La verdad es que no se puede sentir ningún tipo de simpatía por ese muchacho blanco y aleluya de hace tantos años, si no ha hecho más que repetirse generación tras generación (aunque últimamente con la piel tirando a naranja, hay que decir). A pesar de que se le ha demostrado que el que le gana al ajedrez también le arrebata la presidencia (y por ocho años) insiste en lo mismo. Y vocifera. Y descalifica. Y convence. Que es lo peor de todo.

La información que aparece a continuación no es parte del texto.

(** A download is accepted exactly when the announced length, if there is one, and the whole
    body are within the cap and no chunk failed; what is returned is the body, in order. *)
Theorem read_body_capped_iff r url max body :
  0 <= max ->
  read_body_capped r url max = Ok body <->
  (forall len, content_length r = Some len -> len <= max) /\
  exists parts, chunks r = map Ok parts /\ body = concat parts /\ Zlen body <= max.
Proof.
  intros Hmax. unfold read_body_capped. pose proof (read_chunks_Ok url max (chunks r) [] body Hmax) as Hr.
  destruct (content_length r) as [len|]; [destruct (Z.ltb_spec max len)|].
  - split; [done|]. intros [Hl _]. specialize (Hl len eq_refl). lia.
  - rewrite Hr. naive_solver.
  - rewrite Hr. naive_solver.
Qed.

(** ** A concrete release *)

(** Toy primitives: keys are their bytes, a digest is the number the bytes spell, a signature of 64
    bytes is the key and the digest, base64 is hexadecimal, and one manifest is known. *)
Definition demo_manifest_bytes : list byte := map to_u8 [123; 125].
Definition toy_digest (l : list byte) : list byte := be_bytes 32 (be_value l).
Definition demo_binary : list byte := map to_u8 [127; 69; 76; 70].
Definition demo_manifest : ReleaseManifest :=
  {| schema := 1; tag := "v0.7.12"; created_at := 0; assets := [("ct-agent-linux-x86_64"%string, hex_encode (toy_digest demo_binary))] |}.
#[local] Instance Toy : UpdateOps := {
  Key := list byte;
  key_from_bytes := fun b => Ok b;
  verify_strict := fun k msg s => bool_decide (s = k ++ toy_digest msg);
  sha256 := toy_digest;
  base64_decode := fun s => ok_or (hex_decode 64 s) "Invalid byte"%string;
  parse_json := fun b => if decide (b = demo_manifest_bytes) then Ok demo_manifest else Err "expected value"%string
}.

Definition demo_key : list byte := default [] (hex_decode 32 "73706122db4e9186743ab3aabdf55d80ecf7f08ddc6c5243c9887f7d9bcc9a78").
Definition answer (bytes : list byte) : Response :=
  {| status := 200; status_text := "200 OK"; content_length := Some (Zlen bytes); chunks := [Ok bytes];
     body_text := Ok (String.string_of_list_byte bytes) |}.
Definition demo_tag_json : string := (String quote "tag_name" +:+ String quote ": " +:+ String quote "v0.7.12" +:+ String quote "")%string.
(** The web with one release, whose signature is [sig]. *)
Definition demo_web (sig : list byte) (url : string) : result Response string :=
  let base := "https://github.com/scimbe/ct-agent/releases/download/v0.7.12/"%string in
  if String.eqb url RELEASES_API then Ok (answer (as_bytes demo_tag_json))
  else if String.eqb url (base +:+ "ct-agent-linux-x86_64.sha256")%string then
    Ok (answer (as_bytes (sum_file [{| sum_digest := toy_digest demo_binary; sum_binary := false; sum_name := "ct-agent-linux-x86_64" |}])))
  else if String.eqb url (base +:+ "release-manifest.json")%string then Ok (answer demo_manifest_bytes)
  else if String.eqb url (base +:+ "release-manifest.sig")%string then Ok (answer (as_bytes (hex_encode sig)))
  else if String.eqb url (base +:+ "ct-agent-linux-x86_64")%string then Ok (answer demo_binary)
  else Err "connection refused"%string.
Definition demo_host : Host :=
  {| os := "linux"; arch := "x86_64"; environment := fun _ => None;
     current_exe := Ok {| exe_path := "/opt/agent.key"; exe_dir := Some "/opt"%string; exe_name := "agent.key" |};
     client_built := Ok tt |}.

Imagino un hombre, siglos atrás, llegando a algún sitio novedoso, descubriendo a otro hombre ahí y pensando lo bueno que sería que ese otro hombre también tuviera familia, amigos, gustos, disgustos y predilección por juegos donde se patea, rebota o lanza un objeto esférico… porque entonces la diferencia de color o de indumentaria o de lenguaje será una absoluta tontería.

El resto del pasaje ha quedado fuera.